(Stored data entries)
::::::::::
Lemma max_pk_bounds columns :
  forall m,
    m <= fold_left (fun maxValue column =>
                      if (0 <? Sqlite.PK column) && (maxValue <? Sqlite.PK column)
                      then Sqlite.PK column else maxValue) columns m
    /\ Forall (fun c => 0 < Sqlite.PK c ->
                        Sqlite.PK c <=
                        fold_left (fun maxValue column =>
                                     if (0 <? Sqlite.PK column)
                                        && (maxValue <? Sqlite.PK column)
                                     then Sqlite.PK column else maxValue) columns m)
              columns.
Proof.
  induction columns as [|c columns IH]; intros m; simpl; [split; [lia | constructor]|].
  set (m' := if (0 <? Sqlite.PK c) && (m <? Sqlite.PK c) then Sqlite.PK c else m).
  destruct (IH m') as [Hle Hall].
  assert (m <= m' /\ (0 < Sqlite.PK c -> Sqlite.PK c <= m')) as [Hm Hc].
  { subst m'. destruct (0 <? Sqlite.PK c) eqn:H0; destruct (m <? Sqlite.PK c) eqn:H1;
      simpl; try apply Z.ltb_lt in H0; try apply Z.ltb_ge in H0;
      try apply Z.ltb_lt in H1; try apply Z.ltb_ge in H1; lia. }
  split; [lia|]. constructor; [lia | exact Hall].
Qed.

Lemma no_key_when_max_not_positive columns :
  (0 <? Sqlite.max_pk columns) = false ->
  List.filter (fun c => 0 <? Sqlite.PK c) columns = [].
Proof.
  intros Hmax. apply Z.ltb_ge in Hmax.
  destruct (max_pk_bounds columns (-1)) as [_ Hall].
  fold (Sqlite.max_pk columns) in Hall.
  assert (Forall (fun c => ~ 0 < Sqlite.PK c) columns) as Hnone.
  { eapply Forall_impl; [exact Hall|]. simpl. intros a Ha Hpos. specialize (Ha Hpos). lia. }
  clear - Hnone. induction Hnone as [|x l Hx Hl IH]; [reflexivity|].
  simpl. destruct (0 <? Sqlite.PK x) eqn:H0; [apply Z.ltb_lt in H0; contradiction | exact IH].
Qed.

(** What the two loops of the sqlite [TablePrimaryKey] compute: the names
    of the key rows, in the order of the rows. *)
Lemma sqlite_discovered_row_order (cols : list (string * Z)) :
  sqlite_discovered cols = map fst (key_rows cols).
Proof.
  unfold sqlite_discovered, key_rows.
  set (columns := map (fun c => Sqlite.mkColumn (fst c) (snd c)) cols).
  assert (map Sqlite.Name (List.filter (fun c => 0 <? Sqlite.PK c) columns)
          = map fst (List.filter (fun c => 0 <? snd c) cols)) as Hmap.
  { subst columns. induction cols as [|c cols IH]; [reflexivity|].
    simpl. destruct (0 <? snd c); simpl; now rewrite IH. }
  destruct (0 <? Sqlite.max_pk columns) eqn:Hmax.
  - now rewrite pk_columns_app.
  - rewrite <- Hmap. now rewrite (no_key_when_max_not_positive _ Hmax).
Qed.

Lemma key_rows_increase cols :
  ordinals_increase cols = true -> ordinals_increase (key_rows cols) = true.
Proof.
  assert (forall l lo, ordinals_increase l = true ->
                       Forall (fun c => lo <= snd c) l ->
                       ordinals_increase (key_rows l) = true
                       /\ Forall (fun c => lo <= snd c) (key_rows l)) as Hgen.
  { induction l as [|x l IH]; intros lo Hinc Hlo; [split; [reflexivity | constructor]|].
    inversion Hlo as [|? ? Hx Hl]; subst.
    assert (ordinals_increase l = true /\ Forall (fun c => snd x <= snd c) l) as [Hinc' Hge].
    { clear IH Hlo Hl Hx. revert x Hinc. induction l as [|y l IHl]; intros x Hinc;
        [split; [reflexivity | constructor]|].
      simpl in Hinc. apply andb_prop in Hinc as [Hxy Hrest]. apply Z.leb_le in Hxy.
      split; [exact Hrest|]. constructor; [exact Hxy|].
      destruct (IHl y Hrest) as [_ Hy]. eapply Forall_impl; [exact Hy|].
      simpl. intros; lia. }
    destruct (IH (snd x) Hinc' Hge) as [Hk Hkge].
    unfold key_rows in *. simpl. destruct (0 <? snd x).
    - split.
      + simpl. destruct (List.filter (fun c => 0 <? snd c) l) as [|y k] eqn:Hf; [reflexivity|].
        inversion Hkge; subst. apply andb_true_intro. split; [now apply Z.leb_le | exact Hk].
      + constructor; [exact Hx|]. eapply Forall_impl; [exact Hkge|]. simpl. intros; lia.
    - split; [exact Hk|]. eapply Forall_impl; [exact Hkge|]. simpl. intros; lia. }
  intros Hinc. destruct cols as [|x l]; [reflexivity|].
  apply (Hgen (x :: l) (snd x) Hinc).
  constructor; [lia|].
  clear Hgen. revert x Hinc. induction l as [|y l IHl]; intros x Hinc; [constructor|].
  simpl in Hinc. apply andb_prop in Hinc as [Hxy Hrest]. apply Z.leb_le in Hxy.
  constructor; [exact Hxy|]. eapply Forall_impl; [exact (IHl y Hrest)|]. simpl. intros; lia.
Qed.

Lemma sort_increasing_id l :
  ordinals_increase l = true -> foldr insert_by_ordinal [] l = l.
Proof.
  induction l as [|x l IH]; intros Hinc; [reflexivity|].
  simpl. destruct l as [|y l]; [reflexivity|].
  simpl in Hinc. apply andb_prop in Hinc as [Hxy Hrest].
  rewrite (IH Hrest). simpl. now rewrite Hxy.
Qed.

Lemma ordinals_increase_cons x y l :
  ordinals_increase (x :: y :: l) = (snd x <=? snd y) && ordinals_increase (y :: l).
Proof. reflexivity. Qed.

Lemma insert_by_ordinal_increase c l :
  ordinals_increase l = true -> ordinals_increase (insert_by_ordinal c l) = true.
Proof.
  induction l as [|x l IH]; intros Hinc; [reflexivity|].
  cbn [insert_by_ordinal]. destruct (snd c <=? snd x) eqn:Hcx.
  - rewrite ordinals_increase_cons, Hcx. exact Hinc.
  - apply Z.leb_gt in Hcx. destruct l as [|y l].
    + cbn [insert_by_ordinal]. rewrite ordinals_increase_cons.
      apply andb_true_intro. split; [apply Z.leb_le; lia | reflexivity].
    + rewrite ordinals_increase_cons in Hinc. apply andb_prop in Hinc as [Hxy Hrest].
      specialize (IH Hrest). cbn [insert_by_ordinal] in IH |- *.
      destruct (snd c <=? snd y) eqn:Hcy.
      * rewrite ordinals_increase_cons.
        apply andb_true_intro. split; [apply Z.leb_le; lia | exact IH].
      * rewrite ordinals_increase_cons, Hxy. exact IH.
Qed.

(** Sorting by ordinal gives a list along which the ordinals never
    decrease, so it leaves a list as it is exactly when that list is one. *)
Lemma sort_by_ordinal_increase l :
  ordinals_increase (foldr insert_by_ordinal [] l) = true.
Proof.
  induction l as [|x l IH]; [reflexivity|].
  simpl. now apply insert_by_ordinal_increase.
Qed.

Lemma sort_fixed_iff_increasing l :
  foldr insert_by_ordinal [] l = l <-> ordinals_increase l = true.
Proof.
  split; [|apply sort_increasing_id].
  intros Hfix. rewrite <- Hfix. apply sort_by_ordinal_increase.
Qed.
::::::::::
§ EXERCISE GOAL: Restate the data above exactly, keeping each word as it stands.

§ WRITTEN RESPONSE:
Lemma max_pk_bounds columns :
  forall m,
    m <= fold_left (fun maxValue column =>
                      if (0 <? Sqlite.PK column) && (maxValue <? Sqlite.PK column)
                      then Sqlite.PK column else maxValue) columns m
    /\ Forall (fun c => 0 < Sqlite.PK c ->
                        Sqlite.PK c <=
                        fold_left (fun maxValue column =>
                                     if (0 <? Sqlite.PK column)
                                        && (maxValue <? Sqlite.PK column)
                                     then Sqlite.PK column else maxValue) columns m)
              columns.
Proof.
  induction columns as [|c columns IH]; intros m; simpl; [split; [lia | constructor]|].
  set (m' := if (0 <? Sqlite.PK c) && (m <? Sqlite.PK c) then Sqlite.PK c else m).
  destruct (IH m') as [Hle Hall].
  assert (m <= m' /\ (0 < Sqlite.PK c -> Sqlite.PK c <= m')) as [Hm Hc].
  { subst m'. destruct (0 <? Sqlite.PK c) eqn:H0; destruct (m <? Sqlite.PK c) eqn:H1;
      simpl; try apply Z.ltb_lt in H0; try apply Z.ltb_ge in H0;
      try apply Z.ltb_lt in H1; try apply Z.ltb_ge in H1; lia. }
  split; [lia|]. constructor; [lia | exact Hall].
Qed.

Lemma no_key_when_max_not_positive columns :
  (0 <? Sqlite.max_pk columns) = false ->
  List.filter (fun c => 0 <? Sqlite.PK c) columns = [].
Proof.
  intros Hmax. apply Z.ltb_ge in Hmax.
  destruct (max_pk_bounds columns (-1)) as [_ Hall].
  fold (Sqlite.max_pk columns) in Hall.
  assert (Forall (fun c => ~ 0 < Sqlite.PK c) columns) as Hnone.
  { eapply Forall_impl; [exact Hall|]. simpl. intros a Ha Hpos. specialize (Ha Hpos). lia. }
  clear - Hnone. induction Hnone as [|x l Hx Hl IH]; [reflexivity|].
  simpl. destruct (0 <? Sqlite.PK x) eqn:H0; [apply Z.ltb_lt in H0; contradiction | exact IH].
Qed.

(** What the two loops of the sqlite [TablePrimaryKey] compute: the names
    of the key rows, in the order of the rows. *)
Lemma sqlite_discovered_row_order (cols : list (string * Z)) :
  sqlite_discovered cols = map fst (key_rows cols).
Proof.
  unfold sqlite_discovered, key_rows.
  set (columns := map (fun c => Sqlite.mkColumn (fst c) (snd c)) cols).
  assert (map Sqlite.Name (List.filter (fun c => 0 <? Sqlite.PK c) columns)
          = map fst (List.filter (fun c => 0 <? snd c) cols)) as Hmap.
  { subst columns. induction cols as [|c cols IH]; [reflexivity|].
    simpl. destruct (0 <? snd c); simpl; now rewrite IH. }
  destruct (0 <? Sqlite.max_pk columns) eqn:Hmax.
  - now rewrite pk_columns_app.
  - rewrite <- Hmap. now rewrite (no_key_when_max_not_positive _ Hmax).
Qed.

Lemma key_rows_increase cols :
  ordinals_increase cols = true -> ordinals_increase (key_rows cols) = true.
Proof.
  assert (forall l lo, ordinals_increase l = true ->
                       Forall (fun c => lo <= snd c) l ->
                       ordinals_increase (key_rows l) = true
                       /\ Forall (fun c => lo <= snd c) (key_rows l)) as Hgen.
  { induction l as [|x l IH]; intros lo Hinc Hlo; [split; [reflexivity | constructor]|].
    inversion Hlo as [|? ? Hx Hl]; subst.
    assert (ordinals_increase l = true /\ Forall (fun c => snd x <= snd c) l) as [Hinc' Hge].
    { clear IH Hlo Hl Hx. revert x Hinc. induction l as [|y l IHl]; intros x Hinc;
        [split; [reflexivity | constructor]|].
      simpl in Hinc. apply andb_prop in Hinc as [Hxy Hrest]. apply Z.leb_le in Hxy.
      split; [exact Hrest|]. constructor; [exact Hxy|].
      destruct (IHl y Hrest) as [_ Hy]. eapply Forall_impl; [exact Hy|].
      simpl. intros; lia. }
    destruct (IH (snd x) Hinc' Hge) as [Hk Hkge].
    unfold key_rows in *. simpl. destruct (0 <? snd x).
    - split.
      + simpl. destruct (List.filter (fun c => 0 <? snd c) l) as [|y k] eqn:Hf; [reflexivity|].
        inversion Hkge; subst. apply andb_true_intro. split; [now apply Z.leb_le | exact Hk].
      + constructor; [exact Hx|]. eapply Forall_impl; [exact Hkge|]. simpl. intros; lia.
    - split; [exact Hk|]. eapply Forall_impl; [exact Hkge|]. simpl. intros; lia. }
  intros Hinc. destruct cols as [|x l]; [reflexivity|].
  apply (Hgen (x :: l) (snd x) Hinc).
  constructor; [lia|].
  clear Hgen. revert x Hinc. induction l as [|y l IHl]; intros x Hinc; [constructor|].
  simpl in Hinc. apply andb_prop in Hinc as [Hxy Hrest]. apply Z.leb_le in Hxy.
  constructor; [exact Hxy|]. eapply Forall_impl; [exact (IHl y Hrest)|]. simpl. intros; lia.
Qed.

Lemma sort_increasing_id l :
  ordinals_increase l = true -> foldr insert_by_ordinal [] l = l.
Proof.
  induction l as [|x l IH]; intros Hinc; [reflexivity|].
  simpl. destruct l as [|y l]; [reflexivity|].
  simpl in Hinc. apply andb_prop in Hinc as [Hxy Hrest].
  rewrite (IH Hrest). simpl. now rewrite Hxy.
Qed.

Lemma ordinals_increase_cons x y l :
  ordinals_increase (x :: y :: l) = (snd x <=? snd y) && ordinals_increase (y :: l).
Proof. reflexivity. Qed.

Lemma insert_by_ordinal_increase c l :
  ordinals_increase l = true -> ordinals_increase (insert_by_ordinal c l) = true.
Proof.
  induction l as [|x l IH]; intros Hinc; [reflexivity|].
  cbn [insert_by_ordinal]. destruct (snd c <=? snd x) eqn:Hcx.
  - rewrite ordinals_increase_cons, Hcx. exact Hinc.
  - apply Z.leb_gt in Hcx. destruct l as [|y l].
    + cbn [insert_by_ordinal]. rewrite ordinals_increase_cons.
      apply andb_true_intro. split; [apply Z.leb_le; lia | reflexivity].
    + rewrite ordinals_increase_cons in Hinc. apply andb_prop in Hinc as [Hxy Hrest].
      specialize (IH Hrest). cbn [insert_by_ordinal] in IH |- *.
      destruct (snd c <=? snd y) eqn:Hcy.
      * rewrite ordinals_increase_cons.
        apply andb_true_intro. split; [apply Z.leb_le; lia | exact IH].
      * rewrite ordinals_increase_cons, Hxy. exact IH.
Qed.

(** Sorting by ordinal gives a list along which the ordinals never
    decrease, so it leaves a list as it is exactly when that list is one. *)
Lemma sort_by_ordinal_increase l :
  ordinals_increase (foldr insert_by_ordinal [] l) = true.
Proof.
  induction l as [|x l IH]; [reflexivity|].
  simpl. now apply insert_by_ordinal_increase.
Qed.

Lemma sort_fixed_iff_increasing l :
  foldr insert_by_ordinal [] l = l <-> ordinals_increase l = true.
Proof.
  split; [|apply sort_increasing_id].
  intros Hfix. rewrite <- Hfix. apply sort_by_ordinal_increase.
Qed.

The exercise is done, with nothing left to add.